Sonair's ADAR sensor achieved multiple safety certifications.

Norway-based ultrasonic sensor company Sonair announced that its 3D ultrasonic sensor, ADAR (Acoustic Detection and Ranging), has achieved safety certification.

The company said that its ADAR One was assessed as a human protection sensor according to the IEC 61496 standard for electrosensitive protection devices. Additionally, Sonair said that the product meets two foundational standards: IEC 61508, the functional safety standard for electronic safety systems in high-risk industrial environments, and ISO 13849, the universal standard for safety-related parts of control systems.

As a result, ADAR is rated SIL 2 (Safety Integrity Level 2), and PL d (Performance Level d) with a probability of dangerous failure (PFH) below 1.5 x 10⁻7 per hour.

ADAR achieves safety certification

Sonair said that ADAR has received an EC type-examination certificate from exida, a notified body under the Machinery Directive 2006/42/EC. In addition to the above-mentioned standards, exida has assessed ADAR’s conformity to the essential health and safety requirements from the European machine directive.

Furthermore, the company said that ADAR is the first safety-certified embedded system to be built in Rust, a programming language especially designed for performance, safety and reliability.

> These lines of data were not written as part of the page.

Lemma insert_full fuel p cn f ct i r v n t tr :
  rep p (fullNode cn f) (TFull ct) → wf (TFull ct) → tkey (i :: r) →
  cn !! Z.to_nat i = Some n → ct !! Z.to_nat i = Some t → insert_sim fuel n (p ++ [i]) r v t tr →
  insert_sim (S fuel) (fullNode cn f) p (i :: r) v (TFull ct) tr.
Proof.
  intros Hrep Hw Hk Hn Ht (d & n' & tr' & t' & Hins & Hrep' & Hg & Hd & Hlog). unfold insert_sim. cbn [insert].
  destruct (fits_child ct i r Hw Hk) as (Hi & Hlt & _). rewrite <- (Z2Nat.id i) in Hlog by done.
  rewrite (proj2 (Z.eqb_neq _ 0)) by (rewrite len_cons; lia). unfold tbind, tlift.
  change (at_ (i :: r) 0) with (@Ok trie_error Z i).
  rewrite (slice_from_app [i] r : slice_from (i :: r) 1 = @Ok trie_error _ r).
  assert (Hat : at_ cn i = @Ok trie_error _ n) by (rewrite <- (Z2Nat.id i) by done; by apply at_ok).
  rewrite Hat, Hins. unfold tret. pose proof (grown_full ct i r t t' v Hw Hk Ht Hg) as Hg'. destruct d; cbn [negb].
  - rewrite set_at_ok by (done || by eapply lookup_lt_Some).
    do 4 eexists. split_and!; [done | | exact Hg' | done | by eapply logged_full].
    apply (rep_full_update p cn f); [done | apply newFlag_ok | by rewrite Z2Nat.id].
  - rewrite (Hd eq_refl) in *. rewrite list_insert_id in Hg' by done.
    do 4 eexists. split_and!; [done | exact Hrep | exact Hg' | done |].
    rewrite <- (list_insert_id ct (Z.to_nat i) t Ht) at 2.
    apply (logged_drop _ _ (fullNode (<[Z.to_nat i := n']> cn) f)). by eapply logged_full.
Qed.

Lemma rep_lookup p cn f ct i :
  rep p (fullNode cn f) (TFull ct) → wf (TFull ct) → 0 <= i → (Z.to_nat i < 17)%nat →
  ∃ n t, cn !! Z.to_nat i = Some n ∧ ct !! Z.to_nat i = Some t ∧ rep (p ++ [i]) n t.
Proof.
  intros Hrep Hw Hi Hlt. inversion Hrep as [| | | ? ? ? ? Hlen Hch Hfl |]; subst.
  assert (H17 : length ct = 17%nat) by by inversion Hw.
  destruct (ct !! Z.to_nat i) as [t |] eqn:Et; [| apply lookup_ge_None in Et; lia].
  destruct (cn !! Z.to_nat i) as [n |] eqn:En; [| apply lookup_ge_None in En; lia].
  exists n, t. split_and!; [done | done |]. pose proof (Hch _ n t En Et) as H. by rewrite Z2Nat.id in H.
Qed.

Lemma rep_short_inv p k n f t :
  rep p (shortNode k n f) t → ∃ tc, t = TShort k tc ∧ rep (p ++ k) n tc ∧ flag_ok p f t (hashed (p ++ k) n tc).
Proof. inversion 1; subst. eauto. Qed.

Lemma insert_ok fuel n p key v t tr :
  rep p n t → fits t key → value_ok v → (2 * length key + is_hash n < fuel)%nat →
  insert_sim fuel n p key v t tr.
Proof.
  revert n p key t tr; induction fuel as [| fuel IH]; intros n p key t tr Hrep Hfit Hv Hf; [lia |].
  destruct key as [| i r] eqn:Ekey; [by apply insert_empty |]. rewrite <- Ekey in *.
  assert (Hk : tkey key).
  { subst key. destruct Hfit as [[_ [? | ?]] | [[_ ?] | (? & _ & _ & ?)]]; done. }
  assert (Hw : t ≠ TNil → wf t) by (intros; by eapply fits_wf).
  destruct n as [| cn f | k n f | h | v0].
  - inversion Hrep; subst t. unfold insert_sim. rewrite insert_nil by lia.
    do 4 eexists. split_and!; [done | | by apply grown_nil | done | by subst key; apply logged_new].
    subst key. cbn [mk_snode]. constructor; [constructor | apply newFlag_ok].
  - inversion Hrep as [| | | ? ? ? ct Hlen Hch Hfl |]; subst. specialize (Hw ltac:(done)).
    destruct (fits_child ct i r Hw Hk) as (Hi & Hlt & Hfits).
    destruct (rep_lookup p cn f ct i Hrep Hw Hi Hlt) as (n & t & Hn & Ht & Hrep').
    eapply insert_full; [done | done | done | done | done |]. apply IH; [done | by apply Hfits | done |].
    cbn in Hf. destruct n; cbn; lia.
  - destruct (rep_short_inv _ _ _ _ _ Hrep) as (tc & -> & Hrep' & Hfl). specialize (Hw ltac:(done)).
    destruct (prefixLen_split key k) as (m & rk & rn & Ek & En & Hpl & Hdiff). destruct rn as [| a k2].
    + rewrite app_nil_r in En. subst m. rewrite Ek in *. apply insert_short; [done | done | done | | done].
      pose proof (wf_short_nonempty _ _ Hw) as Hne. rewrite length_app in *.
      apply IH; [done | by eapply fits_short | done |].
      cbn in Hf. destruct k; [done |]. cbn in Hf. destruct n; cbn; lia.
    + rewrite En in *. destruct rk as [| b r'].
      { rewrite app_nil_r in Ek. subst m. by destruct (tkey_not_nibbles key Hk (wf_short_prefix _ _ _ _ Hw)). }
      rewrite Ek in *. rewrite length_app in Hf. cbn in Hf. apply insert_split; done || lia || congruence.
  - destruct (resolve_hash p h t tr Hrep) as (n & Hres & [Hrep' _] & Hnh & _ & Hlog). cbn in Hf.
    destruct (IH n p key t (onRead p (tree_enc t) tr) Hrep' Hfit Hv ltac:(lia))
      as (d & n' & tr' & t' & Hins & Hr' & Hg & Hd & Hlog').
    unfold insert_sim. cbn [insert]. rewrite (proj2 (Z.eqb_neq _ 0)) by (subst key; rewrite len_cons; lia).
    unfold tbind. rewrite Hres, Hins. unfold tret. destruct d; cbn [negb].
    + do 4 eexists. split_and!; [done | exact Hr' | exact Hg | done | by eapply logged_trans].
    + rewrite (Hd eq_refl) in *. do 4 eexists. split_and!; [done | exact Hrep' | exact Hg | done |].
      eapply logged_trans; [exact Hlog | by eapply logged_drop].
  - inversion Hrep; subst. specialize (Hw ltac:(done)). inversion Hw.
Qed.

(** ** Deleting *)

Lemma rep_nil_iff p n t : rep p n t → n = NilNode ↔ t = TNil.
Proof. destruct 1 as [| | | | ? ? ? Hw]; try done. split; [done |]. intros ->. inversion Hw. Qed.

#[local] Instance nil_node_dec n : Decision (n = NilNode).
Proof. by destruct n; [left | right | right | right | right]. Defined.

Lemma only_child_cons n l i pos :
  only_child (n :: l) i pos =
  if decide (n = NilNode) then only_child l (i + 1) pos
  else if pos =? -1 then only_child l (i + 1) i else -2.
Proof. by destruct n. Qed.

Lemma only_child_seen l i pos :
  0 <= pos → (only_child l i pos = pos ∧ Forall (eq NilNode) l) ∨
  (only_child l i pos = -2 ∧ ∃ j n, l !! j = Some n ∧ n ≠ NilNode).
Proof.
  intros Hp. revert i; induction l as [| n l IH]; intros i; [left; by split |].
  rewrite only_child_cons. case_decide as Hn.
  - destruct (IH (i + 1)) as [[-> H] | [-> (j & m & Hj & Hm)]]; [left; split; [done | by constructor] |].
    right. split; [done |]. by exists (S j), m.
  - rewrite (proj2 (Z.eqb_neq _ _)) by lia. right. split; [done |]. by exists 0%nat, n.
Qed.

(** The search for the only child finds it, or two. *)
Lemma only_child_cases l i :
  0 <= i →
  (only_child l i (-1) = -1 ∧ Forall (eq NilNode) l) ∨
  (∃ j n, l !! j = Some n ∧ n ≠ NilNode ∧ only_child l i (-1) = i + Z.of_nat j ∧
     ∀ j' n', j' ≠ j → l !! j' = Some n' → n' = NilNode) ∨
  (only_child l i (-1) = -2 ∧ ∃ j1 j2 n1 n2, j1 ≠ j2 ∧ l !! j1 = Some n1 ∧ n1 ≠ NilNode ∧
     l !! j2 = Some n2 ∧ n2 ≠ NilNode).
Proof.
  revert i; induction l as [| n l IH]; intros i Hi; [left; by split |].
  rewrite only_child_cons. case_decide as Hn.
  - destruct (IH (i + 1) ltac:(lia)) as [[-> H] | [(j & m & Hj & Hm & -> & Ho) | [-> (j1 & j2 & n1 & n2 & Hj & H)]]].
    + left. split; [done | by constructor].
    + right; left. exists (S j), m. split_and!; [done | done | lia |].
      intros [| j'] n' Hne Hj'; [by injection Hj' as <- |]. apply (Ho j'); [congruence | done].
    + right; right. split; [done |]. exists (S j1), (S j2), n1, n2. split; [congruence | done].
  - cbn [Z.eqb Pos.eqb]. destruct (only_child_seen l (i + 1) i Hi) as [[-> H] | [-> (j & m & Hj & Hm)]].
    + right; left. exists 0%nat, n. split_and!; [done | done | lia |].
      intros [| j'] n' Hne Hj'; [done |]. rewrite Forall_lookup in H. symmetry. by apply (H j').
    + right; right. split; [done |]. by exists 0%nat, (S j), n, m.
Qed.

Definition delete_sim (fuel : nat) (n : node) (p key : bytes) (t : tree) (tr : tracer) : Prop :=
  ∃ d n' tr' t', delete rd fuel n p key tr = (Ok (d, n'), tr') ∧
    rep p n' t' ∧ shrunk t t' key ∧ (d = false → t' = t) ∧ (d = true → is_hash n' = 0%nat) ∧
    logged p n n' t t' tr tr'.

Lemma accessList_onDelete p tr : accessList (onDelete p tr) = accessList tr.
Proof. unfold onDelete. by case_decide. Qed.

Lemma behind_val p n v r : rep p n (TVal v) → behind n r = false.
Proof. inversion 1 as [| | | | ? ? ? Hw]; subst; [done | inversion Hw]. Qed.

(** A leaf goes. *)
Lemma logged_gone p k n f v tr :
  k ≠ [] → rep (p ++ k) n (TVal v) →
  logged p (shortNode k n f) NilNode (TShort k (TVal v)) TNil tr (onDelete p tr).
Proof.
  intros Hk Hrep. split; [| split].
  - rewrite <- (app_nil_r p) at 2. apply tracks_delete; [done | done |]. intros r Hr.
    rewrite has_node_none. unfold has_node. destruct (sub _ r) as [s |] eqn:E; [| done].
    apply sub_short_Some in E as (r' & _ & E); [| done]. destruct r'; [| done]. by injection E as <-.
  - intros q. by rewrite accessList_onDelete.
  - intros r Hr. apply behind_short_true in Hr as (s & -> & Hs). by rewrite (behind_val _ _ _ _ Hrep) in Hs.
Qed.

(** Two short nodes become one. *)
Lemma logged_merge p k k2 n2 t2 f f2 f' tr :
  k ≠ [] → k2 ≠ [] →
  logged p (shortNode k (shortNode k2 n2 f2) f) (shortNode (k ++ k2) n2 f')
    (TShort k (TShort k2 t2)) (TShort (k ++ k2) t2) tr (onDelete (p ++ k) tr).
Proof.
  intros Hk Hk2. split; [by apply tracks_merge |]. apply kept_loaded; [| apply accessList_onDelete].
  intros r Hr. apply behind_short_true in Hr as (s & -> & Hs). apply behind_short_true in Hs as (s2 & -> & Hs).
  by rewrite app_assoc, behind_short.
Qed.

(** A branch with one child left becomes a one-nibble short node. *)
Lemma logged_one p cn cc j n s f f' tr :
  cn !! j = Some n → cc !! j = Some s →
  (∀ j' n', j' ≠ j → cn !! j' = Some n' → n' = NilNode) → (∀ j' s', j' ≠ j → cc !! j' = Some s' → s' = TNil) →
  logged p (fullNode cn f) (shortNode [Z.of_nat j] n f') (TFull cc) (TShort [Z.of_nat j] s) tr tr.
Proof.
  intros Hn Hs Hon Hos. split.
  - eapply tracks_ext; [by apply tracks_same |]. intros r. by apply has_node_one.
  - apply kept_loaded; [| done]. intros r Hr. apply behind_full_true in Hr as (i & r' & n' & -> & Hi & Hb).
    destruct (decide (i = j)) as [-> | Hne]; [| by rewrite (Hon i n' Hne Hi) in Hb].
    rewrite Hn in Hi. injection Hi as <-. change (Z.of_nat j :: r') with ([Z.of_nat j] ++ r').
    by rewrite behind_short.
Qed.

Lemma delete_short fuel p k n f tc r tr :
  rep p (shortNode k n f) (TShort k tc) → wf (TShort k tc) → tkey (k ++ r) →
  prefixLen (k ++ r) k = length k → (r ≠ [] → delete_sim fuel n (p ++ k) r tc tr) →
  delete_sim (S fuel) (shortNode k n f) p (k ++ r) (TShort k tc) tr.
Proof.
  intros Hrep Hw Hk Hpl IH. unfold delete_sim. cbn [delete]. rewrite Hpl, Z.ltb_irrefl, len_app.
  destruct (decide (r = [])) as [-> | Hr].
  - rewrite (proj2 (Z.eqb_eq _ _)) by (cbn; lia). rewrite app_nil_r in *. unfold tbind, trace, tret.
    inversion Hw as [l v Hl Hv | ? c Hl Hne Hwc |]; subst; [| by destruct (tkey_not_nibbles k Hk Hl)].
    inversion Hrep; subst. pose proof (wf_short_nonempty _ _ Hw) as Hne.
    do 4 eexists. split_and!; [done | constructor | by apply shrunk_leaf | done | done | by apply logged_gone].
  - rewrite (proj2 (Z.eqb_neq _ _)) by (destruct r; [done | cbn; lia]). unfold tbind, tlift.
    rewrite (slice_prefix_app k r), slice_from_app by done.
    destruct (IH Hr) as (d & n' & tr' & tc' & -> & Hrep' & Hs & Hd & Hnh & Hlog).
    pose proof (wf_short_nonempty _ _ Hw) as Hkn. inversion Hw as [l v Hl Hv | ? c Hl Hne Hwc |]; subst.
    { by destruct Hr; eapply tkey_suffix_term. }
    destruct (shrunk_short k c r tc' Hw Hk Hs) as [Hs' Hwt]. destruct d; cbn [negb].
    + destruct n' as [| cn f' | k2 n2 f2 | h | v]; unfold tret, trace.
      * inversion Hrep'; subst. inversion Hwt.
      * inversion Hrep'; subst. do 4 eexists.
        split_and!; [done | | exact Hs' | done | done | by apply logged_short].
        constructor; [done | apply newFlag_ok].
      * destruct (rep_short_inv _ _ _ _ _ Hrep') as (t2 & -> & Hr2 & _).
        pose proof (wf_short_nonempty _ _ Hwt) as Hk2. do 4 eexists. split_and!; [done | | exact Hs' | done | done |].
        -- constructor; [by rewrite app_assoc | apply newFlag_ok].
        -- apply (logged_short p k _ _ f newFlag) in Hlog; [| done].
           eapply logged_trans; [exact Hlog | by apply logged_merge].
      * by specialize (Hnh eq_refl).
      * inversion Hrep'; subst. inversion Hwt.
    + rewrite (Hd eq_refl) in *. unfold tret. do 4 eexists. split_and!; [done | exact Hrep | exact Hs' | done | done |].
      apply (logged_drop _ _ (shortNode k n' f)). by apply logged_short.
Qed.

Lemma delete_short_miss fuel p k n f tc key tr :
  rep p (shortNode k n f) (TShort k tc) → fits (TShort k tc) key → (prefixLen key k < length k)%nat →
  delete_sim (S fuel) (shortNode k n f) p key (TShort k tc) tr.
Proof.
  intros Hrep Hf Hpl. unfold delete_sim. cbn [delete]. rewrite (proj2 (Z.ltb_lt _ _)) by lia. unfold tret.
  do 4 eexists. split_and!; [done | exact Hrep | | done | done | apply logged_same]. apply shrunk_same; [done |].
  destruct (tget (TShort k tc) key) eqn:E; [| done]. apply tget_short_Some in E as (r & -> & _).
  exfalso. clear -Hpl. induction k as [| x k IH]; cbn in Hpl; [lia |]. rewrite Z.eqb_refl in Hpl. apply IH. lia.
Qed.

Lemma resolve_ok p n t tr :
  rep p n t → ∃ n2 tr2, resolve rd n p tr = (Ok n2, tr2) ∧ rep p n2 t ∧ is_hash n2 = 0%nat ∧ logged p n n2 t t tr tr2.
Proof.
  intros Hrep. destruct (is_hash n) eqn:Hh.
  - exists n, tr. split_and!; [by destruct n | done | done | apply logged_same].
  - destruct n as [| | | h |]; try done.
    destruct (resolve_hash p h t tr Hrep) as (n & ? & [? _] & ? & _ & ?). by eauto 10.
Qed.
(** The store at the end of a commit, with its result. *)
Lemma commit_end p t n set set1 :
  wf t → bounded t → node_bytes n → enc_node n = tree_enc t → is_hash n = 0%nat →
  (∀ h, (cache n).1 = Some h → h = sum256 (tree_enc t) ∧ big p t) → (big p t → is_Some (cache n).1) →
  (∀ set2, (∀ q, q ≠ p → Nodes set2 !! q = Nodes set1 !! q) →
     commit_at p (Some t) (Nodes set1 !! p) (Nodes set2 !! p) → commits p t set set2) →
  ∃ n' set', ('(hd, s) ← commit_store hb acc collectLeaf p n set1;
              match hd with hashNode _ => Ok (hd, s) | _ => Ok (n, s) end) = Ok (n', set') ∧
    commit_res p t n' ∧ commits p t set set'.
Proof.
  intros Hw Hbd Hn He Hh Hc Hb Hset.
  destruct (commit_store_ok p n t set1 Hw Hbd Hn He Hh Hc Hb) as (hd & set2 & -> & Hbig & Hnb & Ho & Hat).
  cbn [mbind outcome_bind]. destruct (cache n).1 as [h |] eqn:Ec.
  - destruct (Hc h eq_refl) as [_ Hbg]. rewrite (Hbig Hbg). exists (hashNode (sum256 (tree_enc t))), set2.
    split_and!; [done | | by apply Hset]. split_and!; [apply sum256_bytes | done | done].
  - assert (Hnbg : ¬ big p t) by (intros Hbg; by destruct (Hb Hbg)). rewrite (Hnb Hnbg). exists n, set2.
    split_and!; [by destruct n | | by apply Hset]. by split_and!.
Qed.

Lemma flags_dirty (f : nodeFlag) : (∃ h, (hash f, dirty f) = (Some h, false)) ∨
  (∀ (A : Type) (x : bytes → A) (y : A), match (hash f, dirty f) with (Some h, false) => x h | _ => y end = y).
Proof. destruct f as [[h |] []]; [by right | left; by exists h | by right | by right]. Qed.

Lemma commit_short_val n p t set :
  commit_ok n → p ≠ [] → rep a0 p n t → hashed p n t →
  (wf t ∧ bounded t ∧ is_full t) ∨ (∃ v, t = TVal v ∧ bytes_ok v) →
  ∃ c set', (match n with fullNode _ _ => commit hb acc collectLeaf p n set | _ => Ok (n, set) end) = Ok (c, set') ∧
    enc_node c = tree_ref t ∧ node_bytes c ∧ commits p t set set'.
Proof.
  intros Hn Hp Hrep Hhd [(Hw & Hbd & [ct ->]) | (v & -> & Hv)].
  - destruct n as [| c f | k n f | h | v]; try by inversion Hrep.
    + destruct (Hn p _ set Hrep Hw Hbd Hhd) as (c' & set' & E & Hr & Hs). exists c', set'.
      split_and!; [done | by apply (commit_ref p) | apply Hr | done].
    + exists (hashNode h), set. destruct (child_kept_hash a0 p h _ Hp Hrep).
      split_and!; [done | done | done |]. apply commits_orig. by inversion Hrep.
  - exists n, set. destruct (child_kept_val a0 p n v Hrep Hv). split_and!; [| done | done | by apply commits_leaf].
    inversion Hrep as [| | | | ? ? ? Hw]; subst; [done | inversion Hw].
Qed.
(* ===== verification/StackTrie.v ===== *)
(** * The stack trie: src/trie/stacktrie.go and DeriveSha of core/types/hashing.go

    A stack trie takes keys in increasing order and hashes a subtrie as soon as no key
    can come into it any more, so that only the path to the last key is in memory.  The
    writes to the database are the calls of the write function, here a list that grows.
    The theorem about DeriveSha, which the transaction and receipt roots of headers are
    made with: it gives the root hash of the trie from indexes to items. *)

From Stdlib Require Import Sorting.Sorted.
From S2P Require Import Prelude RlpRaw RlpEncode TrieEncoding TrieNode TrieSpec TrieUpdate TrieStore TrieOps TriePaths TrieRefine TrieHash TrieCommit.
#[local] Set Warnings "-register-all".

(** The types of nodes with the fields they use *)
Inductive st_node : Type :=
| emptyNode
| branchNode (children : list (option st_node))
| extNode (key : bytes) (child : st_node)
| leafNode (key val : bytes)
| hashedNode (val : bytes).

(** A call of the NodeWriteFunc: owner, path, hash and blob *)
Abbreviation write := (bytes * bytes * bytes * bytes)%type.

Record StackTrie := MkStackTrie { st_owner : bytes; st_root : st_node; st_writeFn : bool }.

(** ** Encoding nodes with hashed children *)

(** rawNode or hashNode of a child's val, or nilValueNode *)
Definition encode_child (val : option bytes) (w : encBuffer) : go encBuffer :=
  match val with
  | None => writeBytes [] w
  | Some val => if len val <? 32 then Ok (write_raw val w) else writeBytes val w
  end.

Definition encode_branch (vals : list (option bytes)) (w : encBuffer) : go encBuffer :=
  let '(w, offset) := open_list w in
  w ← write_elems encode_child vals w;
  listEnd offset (write_raw [0x80] w).
Lemma derive_loop_ok cond lo hi : 0 <= lo → hi <= len items → (∀ i, lo <= i → cond i = (i <? hi)) → (∀ i j, lo <= i < j → j < hi → index_rank i < index_rank j) →
  ∀ fuel i P t m, lo <= i → hi - i <= Z.of_nat fuel → th_contains t m → taken items (fun j => P j ∨ lo <= j < i) m →
    (∀ j k, P j → 0 <= j < len items → lo <= k < hi → index_rank j < index_rank k) →
  ∃ t' m', derive_loop l fuel cond i t = Ok t' ∧ th_contains t' m' ∧ taken items (fun j => P j ∨ lo <= j < Z.max i hi) m'.
Proof.
  intros Hlo Hhi Hcond Hmono. induction fuel as [| fuel IH]; intros i P t m Hi Hfuel Ht Hm Hrank; cbn [derive_loop]; rewrite Hcond by done.
  - rewrite (proj2 (Z.ltb_ge i hi)) by lia. exists t, m. rewrite Z.max_l by lia. done.
  - destruct (Z.ltb_spec i hi) as [Hlt | Hge]; [| exists t, m; rewrite Z.max_l by lia; done].
    destruct (derive_item_ok _ t m i Ht Hm ltac:(lia)) as (t1 & m1 & -> & Ht1 & Hm1); [intros j [Hj | Hj] Hr; [apply Hrank; [done | done | lia] | apply Hmono; lia] |]. cbn [mbind outcome_bind].
    destruct (IH (i + 1) P t1 m1 ltac:(lia) ltac:(lia) Ht1) as (t2 & m2 & E & Ht2 & Hm2); [| done | exists t2, m2; rewrite Z.max_r in * by lia; done].
    intros key v. rewrite (Hm1 key v). split; intros (j & Hj & Hr); exists j; (split; [| done]); [destruct Hj as [[? | ?] | ?]; [by left | right; lia | right; lia] | destruct Hj as [? | ?]; [by left; left |]; destruct (decide (j = i)); [by right | left; right; lia]].
Qed.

"The bottleneck to safe human-robot coexistence isn't intelligence or speed,” said Knut Sandven, CEO of Sonair. “It's safe perception; knowing reliably under any condition, that a human is nearby. This milestone certification is the first time a 3D sensor has been independently verified to meet that bar using sound instead of light - a new sensing modality that complements cameras where they fall short.”

Sonair provided the following details about what ADAR’s safety certification means for robot manufacturers, systems integrators and end users:

  • Industrial autonomous robot OEMs: 2D lidar systems dominate the safety function, but at high cost and complexity. With ADAR One, robot manufacturers can bring certified safety to 3D and move quickly to market with a more effective, lower-cost offering.
  • Systems integrators: Can now deploy the plug-and-play ADAR One in AMRs, AGVs and collaborative robot architectures without seeking special exemptions.
  • Humanoid OEMs: ADAR One's compact form factor means it can be embedded directly into a humanoid's body shell without significant redesign of the underlying structure. It provides the certified perception backstop that no camera-and-AI stack currently offers, in full 3D.
  • End users: Warehouse and logistics providers can deploy robots in certified safety architectures that are recognized by insurance and liability frameworks. ADAR One means improved productivity, more uptime, fewer incidents and greater trust.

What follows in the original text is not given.